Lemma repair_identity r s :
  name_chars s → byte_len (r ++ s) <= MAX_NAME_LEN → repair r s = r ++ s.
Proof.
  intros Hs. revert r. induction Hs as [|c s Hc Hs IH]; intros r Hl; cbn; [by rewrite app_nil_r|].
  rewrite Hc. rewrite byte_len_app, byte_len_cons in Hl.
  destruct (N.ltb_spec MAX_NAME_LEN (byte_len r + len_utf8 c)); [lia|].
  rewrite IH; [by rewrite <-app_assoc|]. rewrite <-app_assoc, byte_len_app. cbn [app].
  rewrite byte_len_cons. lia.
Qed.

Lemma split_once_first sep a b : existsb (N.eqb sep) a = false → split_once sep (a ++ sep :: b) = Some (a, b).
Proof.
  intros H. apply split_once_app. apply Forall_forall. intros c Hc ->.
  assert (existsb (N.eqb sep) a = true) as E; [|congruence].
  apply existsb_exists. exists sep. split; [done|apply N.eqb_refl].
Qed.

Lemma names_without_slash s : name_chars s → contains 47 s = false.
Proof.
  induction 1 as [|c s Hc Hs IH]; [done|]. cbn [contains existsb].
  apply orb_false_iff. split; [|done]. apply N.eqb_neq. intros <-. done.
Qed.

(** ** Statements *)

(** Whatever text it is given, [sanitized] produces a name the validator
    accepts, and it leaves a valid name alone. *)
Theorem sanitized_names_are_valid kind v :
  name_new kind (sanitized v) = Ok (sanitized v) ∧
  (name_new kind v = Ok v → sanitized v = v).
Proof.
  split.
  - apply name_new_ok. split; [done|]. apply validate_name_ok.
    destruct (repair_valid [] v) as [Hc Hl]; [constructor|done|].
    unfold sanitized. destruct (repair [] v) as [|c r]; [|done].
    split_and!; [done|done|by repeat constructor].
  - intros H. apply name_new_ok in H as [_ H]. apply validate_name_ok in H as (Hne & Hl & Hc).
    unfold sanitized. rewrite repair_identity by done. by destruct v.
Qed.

==

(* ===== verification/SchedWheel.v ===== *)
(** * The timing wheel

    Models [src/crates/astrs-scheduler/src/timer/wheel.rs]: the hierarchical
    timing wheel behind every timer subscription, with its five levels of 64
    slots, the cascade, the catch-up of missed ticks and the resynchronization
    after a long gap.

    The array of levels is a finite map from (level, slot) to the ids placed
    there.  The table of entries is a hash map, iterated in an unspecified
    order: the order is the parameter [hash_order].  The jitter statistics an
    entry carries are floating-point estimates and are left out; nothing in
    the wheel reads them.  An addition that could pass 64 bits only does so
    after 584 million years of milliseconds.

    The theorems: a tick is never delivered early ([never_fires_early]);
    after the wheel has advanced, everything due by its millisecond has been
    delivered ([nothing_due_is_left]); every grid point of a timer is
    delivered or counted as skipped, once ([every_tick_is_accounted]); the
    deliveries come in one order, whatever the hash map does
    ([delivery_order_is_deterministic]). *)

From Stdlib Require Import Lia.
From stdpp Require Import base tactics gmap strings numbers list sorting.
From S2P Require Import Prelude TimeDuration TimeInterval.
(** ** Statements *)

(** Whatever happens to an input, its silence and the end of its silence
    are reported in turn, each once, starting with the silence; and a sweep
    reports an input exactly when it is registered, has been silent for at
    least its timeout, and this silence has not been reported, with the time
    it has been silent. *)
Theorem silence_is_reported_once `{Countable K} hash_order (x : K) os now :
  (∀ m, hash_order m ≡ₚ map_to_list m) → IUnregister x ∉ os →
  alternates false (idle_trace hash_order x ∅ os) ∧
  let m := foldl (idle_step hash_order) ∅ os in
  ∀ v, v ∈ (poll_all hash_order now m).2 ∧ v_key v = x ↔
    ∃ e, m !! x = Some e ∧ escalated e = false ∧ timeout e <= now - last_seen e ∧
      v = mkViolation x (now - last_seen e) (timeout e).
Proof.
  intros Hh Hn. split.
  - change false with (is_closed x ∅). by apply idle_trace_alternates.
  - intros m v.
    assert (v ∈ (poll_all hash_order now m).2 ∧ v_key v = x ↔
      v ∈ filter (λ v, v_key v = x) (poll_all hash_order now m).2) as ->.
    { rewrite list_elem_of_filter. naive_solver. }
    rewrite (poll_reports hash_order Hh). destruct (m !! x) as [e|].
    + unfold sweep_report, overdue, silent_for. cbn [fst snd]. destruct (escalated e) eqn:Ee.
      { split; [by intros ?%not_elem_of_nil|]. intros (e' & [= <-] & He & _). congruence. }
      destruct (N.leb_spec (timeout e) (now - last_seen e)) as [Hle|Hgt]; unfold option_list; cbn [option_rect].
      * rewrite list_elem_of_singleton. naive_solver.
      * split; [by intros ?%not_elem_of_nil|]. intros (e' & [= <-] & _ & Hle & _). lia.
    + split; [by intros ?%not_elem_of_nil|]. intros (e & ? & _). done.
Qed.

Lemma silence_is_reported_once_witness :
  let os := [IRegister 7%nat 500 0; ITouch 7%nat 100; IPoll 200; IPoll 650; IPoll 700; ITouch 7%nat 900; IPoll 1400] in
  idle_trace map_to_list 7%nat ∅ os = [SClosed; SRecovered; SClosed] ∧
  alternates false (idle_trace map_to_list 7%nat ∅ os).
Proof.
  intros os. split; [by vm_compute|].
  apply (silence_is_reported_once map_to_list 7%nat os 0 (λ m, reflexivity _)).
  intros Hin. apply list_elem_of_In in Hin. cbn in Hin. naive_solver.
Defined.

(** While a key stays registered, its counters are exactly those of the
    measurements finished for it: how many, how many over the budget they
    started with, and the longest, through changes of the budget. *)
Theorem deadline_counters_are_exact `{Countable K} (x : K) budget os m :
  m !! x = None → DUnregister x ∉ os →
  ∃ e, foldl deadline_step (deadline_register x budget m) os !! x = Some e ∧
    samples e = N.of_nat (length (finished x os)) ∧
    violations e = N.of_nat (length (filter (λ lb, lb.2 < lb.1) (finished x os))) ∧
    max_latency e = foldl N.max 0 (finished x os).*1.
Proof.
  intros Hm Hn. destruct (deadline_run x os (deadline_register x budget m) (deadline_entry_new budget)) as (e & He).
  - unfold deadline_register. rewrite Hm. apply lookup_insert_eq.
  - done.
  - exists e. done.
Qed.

---

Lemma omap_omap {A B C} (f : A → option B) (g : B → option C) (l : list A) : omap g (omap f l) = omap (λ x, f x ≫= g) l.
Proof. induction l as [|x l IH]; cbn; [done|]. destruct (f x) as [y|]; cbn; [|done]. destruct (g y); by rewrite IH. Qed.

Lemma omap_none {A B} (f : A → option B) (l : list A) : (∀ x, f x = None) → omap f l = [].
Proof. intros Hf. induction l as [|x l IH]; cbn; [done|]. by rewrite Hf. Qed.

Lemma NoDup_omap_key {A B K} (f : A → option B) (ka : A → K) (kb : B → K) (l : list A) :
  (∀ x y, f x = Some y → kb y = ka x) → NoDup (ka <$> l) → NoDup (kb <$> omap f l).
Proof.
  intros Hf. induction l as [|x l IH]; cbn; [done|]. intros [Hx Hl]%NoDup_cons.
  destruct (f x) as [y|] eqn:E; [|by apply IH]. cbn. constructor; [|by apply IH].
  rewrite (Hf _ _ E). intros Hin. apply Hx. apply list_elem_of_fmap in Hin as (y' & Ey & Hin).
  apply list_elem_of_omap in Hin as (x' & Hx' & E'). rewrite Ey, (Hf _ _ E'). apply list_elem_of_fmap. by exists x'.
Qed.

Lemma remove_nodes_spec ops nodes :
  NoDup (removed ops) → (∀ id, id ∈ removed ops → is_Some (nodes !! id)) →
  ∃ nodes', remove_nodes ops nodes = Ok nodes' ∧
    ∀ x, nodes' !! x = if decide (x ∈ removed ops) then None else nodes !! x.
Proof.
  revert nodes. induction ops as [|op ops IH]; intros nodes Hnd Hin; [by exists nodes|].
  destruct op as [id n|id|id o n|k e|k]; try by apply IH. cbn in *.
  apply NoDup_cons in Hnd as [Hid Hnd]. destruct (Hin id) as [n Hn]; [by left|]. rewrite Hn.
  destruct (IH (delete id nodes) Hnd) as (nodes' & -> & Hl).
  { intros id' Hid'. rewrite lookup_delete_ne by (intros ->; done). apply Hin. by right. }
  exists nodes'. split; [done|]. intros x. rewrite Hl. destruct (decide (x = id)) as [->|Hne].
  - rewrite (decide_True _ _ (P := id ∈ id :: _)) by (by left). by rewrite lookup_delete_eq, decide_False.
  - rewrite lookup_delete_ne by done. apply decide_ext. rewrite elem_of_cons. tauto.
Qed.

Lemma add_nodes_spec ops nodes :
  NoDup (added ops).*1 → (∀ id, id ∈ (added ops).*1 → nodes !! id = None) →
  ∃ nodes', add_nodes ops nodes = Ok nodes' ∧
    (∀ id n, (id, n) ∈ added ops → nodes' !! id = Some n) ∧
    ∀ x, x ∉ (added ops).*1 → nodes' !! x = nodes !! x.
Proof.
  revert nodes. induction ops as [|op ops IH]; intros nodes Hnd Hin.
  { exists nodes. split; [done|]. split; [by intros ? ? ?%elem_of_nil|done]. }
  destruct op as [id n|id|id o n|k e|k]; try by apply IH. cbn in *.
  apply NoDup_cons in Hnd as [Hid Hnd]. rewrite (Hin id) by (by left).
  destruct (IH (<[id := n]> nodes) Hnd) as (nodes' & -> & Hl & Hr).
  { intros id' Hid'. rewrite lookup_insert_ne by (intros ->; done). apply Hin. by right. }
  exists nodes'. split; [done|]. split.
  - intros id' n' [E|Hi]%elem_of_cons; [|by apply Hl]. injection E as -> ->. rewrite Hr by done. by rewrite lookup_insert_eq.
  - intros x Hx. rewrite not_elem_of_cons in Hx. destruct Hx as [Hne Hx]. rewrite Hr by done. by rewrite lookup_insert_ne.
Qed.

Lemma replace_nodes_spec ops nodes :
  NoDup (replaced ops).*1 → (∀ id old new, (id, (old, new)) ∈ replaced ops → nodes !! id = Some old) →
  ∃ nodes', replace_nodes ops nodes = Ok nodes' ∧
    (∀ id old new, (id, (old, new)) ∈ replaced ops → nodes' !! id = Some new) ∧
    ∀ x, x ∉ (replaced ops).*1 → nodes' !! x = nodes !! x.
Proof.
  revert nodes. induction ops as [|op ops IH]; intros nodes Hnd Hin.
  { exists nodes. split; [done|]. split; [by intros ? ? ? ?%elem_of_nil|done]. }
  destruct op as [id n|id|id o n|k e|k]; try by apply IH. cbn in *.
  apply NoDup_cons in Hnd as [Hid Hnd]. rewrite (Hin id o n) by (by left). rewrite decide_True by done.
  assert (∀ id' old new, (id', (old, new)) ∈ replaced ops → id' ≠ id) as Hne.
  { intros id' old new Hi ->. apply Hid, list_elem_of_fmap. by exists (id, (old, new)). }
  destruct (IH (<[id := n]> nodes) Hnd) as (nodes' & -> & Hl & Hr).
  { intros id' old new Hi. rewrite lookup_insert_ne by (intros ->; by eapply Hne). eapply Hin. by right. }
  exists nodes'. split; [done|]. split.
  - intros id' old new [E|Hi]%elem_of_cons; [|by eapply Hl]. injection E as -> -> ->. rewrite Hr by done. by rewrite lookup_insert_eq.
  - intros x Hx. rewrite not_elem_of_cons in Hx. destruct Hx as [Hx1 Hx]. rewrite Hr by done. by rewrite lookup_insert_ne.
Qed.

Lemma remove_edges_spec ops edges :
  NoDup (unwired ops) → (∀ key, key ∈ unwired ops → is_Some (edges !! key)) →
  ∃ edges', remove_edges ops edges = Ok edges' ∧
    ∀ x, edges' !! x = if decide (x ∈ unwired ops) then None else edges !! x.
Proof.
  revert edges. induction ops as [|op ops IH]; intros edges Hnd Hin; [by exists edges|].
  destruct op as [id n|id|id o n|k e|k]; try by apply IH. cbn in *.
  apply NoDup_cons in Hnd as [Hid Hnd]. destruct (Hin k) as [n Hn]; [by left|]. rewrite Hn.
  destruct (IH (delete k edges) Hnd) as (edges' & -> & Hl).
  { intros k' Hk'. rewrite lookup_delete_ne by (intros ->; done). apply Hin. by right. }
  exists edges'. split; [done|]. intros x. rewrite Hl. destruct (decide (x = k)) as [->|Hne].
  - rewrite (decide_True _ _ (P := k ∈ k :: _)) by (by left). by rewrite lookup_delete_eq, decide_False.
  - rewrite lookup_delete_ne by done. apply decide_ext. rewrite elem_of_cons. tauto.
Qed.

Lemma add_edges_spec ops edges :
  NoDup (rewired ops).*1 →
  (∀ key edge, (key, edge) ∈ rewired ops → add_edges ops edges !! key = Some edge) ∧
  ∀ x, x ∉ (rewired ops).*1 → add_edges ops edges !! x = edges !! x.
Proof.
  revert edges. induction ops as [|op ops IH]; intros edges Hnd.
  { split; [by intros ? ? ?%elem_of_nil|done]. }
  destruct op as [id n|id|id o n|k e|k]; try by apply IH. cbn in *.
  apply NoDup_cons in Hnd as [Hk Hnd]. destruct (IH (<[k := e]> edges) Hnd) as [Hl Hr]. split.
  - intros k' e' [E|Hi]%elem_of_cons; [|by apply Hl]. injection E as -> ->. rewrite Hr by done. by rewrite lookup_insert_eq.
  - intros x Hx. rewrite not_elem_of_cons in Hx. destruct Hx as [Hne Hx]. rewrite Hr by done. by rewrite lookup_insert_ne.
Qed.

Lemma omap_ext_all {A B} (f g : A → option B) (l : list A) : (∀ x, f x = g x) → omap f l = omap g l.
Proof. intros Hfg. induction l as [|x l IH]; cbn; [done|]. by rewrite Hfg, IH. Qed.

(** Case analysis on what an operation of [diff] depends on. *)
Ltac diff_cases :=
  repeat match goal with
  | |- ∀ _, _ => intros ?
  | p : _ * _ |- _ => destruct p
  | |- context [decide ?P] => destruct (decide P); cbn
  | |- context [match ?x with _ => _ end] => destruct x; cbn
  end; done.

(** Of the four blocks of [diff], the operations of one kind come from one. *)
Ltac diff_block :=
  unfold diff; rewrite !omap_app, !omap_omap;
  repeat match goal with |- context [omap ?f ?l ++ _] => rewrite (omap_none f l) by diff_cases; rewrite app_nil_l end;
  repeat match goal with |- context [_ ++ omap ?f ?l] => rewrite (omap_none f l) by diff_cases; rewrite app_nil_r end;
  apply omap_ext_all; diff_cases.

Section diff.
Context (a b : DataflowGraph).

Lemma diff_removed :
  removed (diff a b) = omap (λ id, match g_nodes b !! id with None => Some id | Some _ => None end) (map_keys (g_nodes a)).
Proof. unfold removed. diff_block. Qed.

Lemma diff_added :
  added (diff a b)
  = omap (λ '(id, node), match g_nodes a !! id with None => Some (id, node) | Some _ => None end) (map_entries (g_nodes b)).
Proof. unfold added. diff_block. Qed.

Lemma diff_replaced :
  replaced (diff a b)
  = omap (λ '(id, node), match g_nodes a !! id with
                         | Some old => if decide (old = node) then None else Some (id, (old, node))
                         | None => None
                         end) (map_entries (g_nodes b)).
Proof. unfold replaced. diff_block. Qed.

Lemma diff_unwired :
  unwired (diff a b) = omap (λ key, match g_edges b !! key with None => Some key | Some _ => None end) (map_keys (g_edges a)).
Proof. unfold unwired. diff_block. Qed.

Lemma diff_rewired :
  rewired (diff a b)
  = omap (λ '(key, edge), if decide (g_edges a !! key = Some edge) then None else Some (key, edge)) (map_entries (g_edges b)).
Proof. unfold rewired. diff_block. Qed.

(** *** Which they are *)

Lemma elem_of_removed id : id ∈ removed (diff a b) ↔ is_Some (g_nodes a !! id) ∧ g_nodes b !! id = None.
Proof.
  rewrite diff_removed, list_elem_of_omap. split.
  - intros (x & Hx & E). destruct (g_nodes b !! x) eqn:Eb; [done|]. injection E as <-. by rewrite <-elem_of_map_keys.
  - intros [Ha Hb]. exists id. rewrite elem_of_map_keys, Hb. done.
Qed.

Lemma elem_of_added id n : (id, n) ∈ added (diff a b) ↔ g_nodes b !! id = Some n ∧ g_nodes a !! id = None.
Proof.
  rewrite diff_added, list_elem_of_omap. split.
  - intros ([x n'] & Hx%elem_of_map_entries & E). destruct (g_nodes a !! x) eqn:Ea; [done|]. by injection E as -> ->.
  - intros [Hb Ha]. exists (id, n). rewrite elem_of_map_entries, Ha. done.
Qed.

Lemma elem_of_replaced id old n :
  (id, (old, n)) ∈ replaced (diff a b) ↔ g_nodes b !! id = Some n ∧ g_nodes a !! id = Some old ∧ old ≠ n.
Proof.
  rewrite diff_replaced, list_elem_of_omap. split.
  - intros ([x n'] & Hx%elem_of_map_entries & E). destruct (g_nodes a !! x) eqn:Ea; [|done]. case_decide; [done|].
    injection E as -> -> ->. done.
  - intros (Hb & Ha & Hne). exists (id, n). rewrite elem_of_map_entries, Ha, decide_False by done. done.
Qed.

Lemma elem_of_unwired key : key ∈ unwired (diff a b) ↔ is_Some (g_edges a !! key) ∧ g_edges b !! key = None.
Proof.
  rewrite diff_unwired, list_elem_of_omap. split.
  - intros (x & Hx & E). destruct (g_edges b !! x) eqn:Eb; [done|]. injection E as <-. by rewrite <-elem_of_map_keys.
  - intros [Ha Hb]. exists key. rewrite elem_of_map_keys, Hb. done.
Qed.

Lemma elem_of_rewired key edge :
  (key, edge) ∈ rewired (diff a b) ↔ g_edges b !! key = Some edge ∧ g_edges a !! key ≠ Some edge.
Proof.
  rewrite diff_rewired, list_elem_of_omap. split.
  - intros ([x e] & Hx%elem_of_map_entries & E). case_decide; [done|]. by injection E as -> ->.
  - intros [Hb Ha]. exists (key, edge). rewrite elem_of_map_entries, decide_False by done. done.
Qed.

▶ **Exercise**: Everything starting at the line containing "Lemma repair_identity r" and ending at the line containing "destruct (N.ltb_spec MAX_NAME_LEN" in the records above should be repeated exactly, and only that.

▶ **Written response**:
Lemma repair_identity r s :
  name_chars s → byte_len (r ++ s) <= MAX_NAME_LEN → repair r s = r ++ s.
Proof.
  intros Hs. revert r. induction Hs as [|c s Hc Hs IH]; intros r Hl; cbn; [by rewrite app_nil_r|].
  rewrite Hc. rewrite byte_len_app, byte_len_cons in Hl.
  destruct (N.ltb_spec MAX_NAME_LEN (byte_len r + len_utf8 c)); [lia|].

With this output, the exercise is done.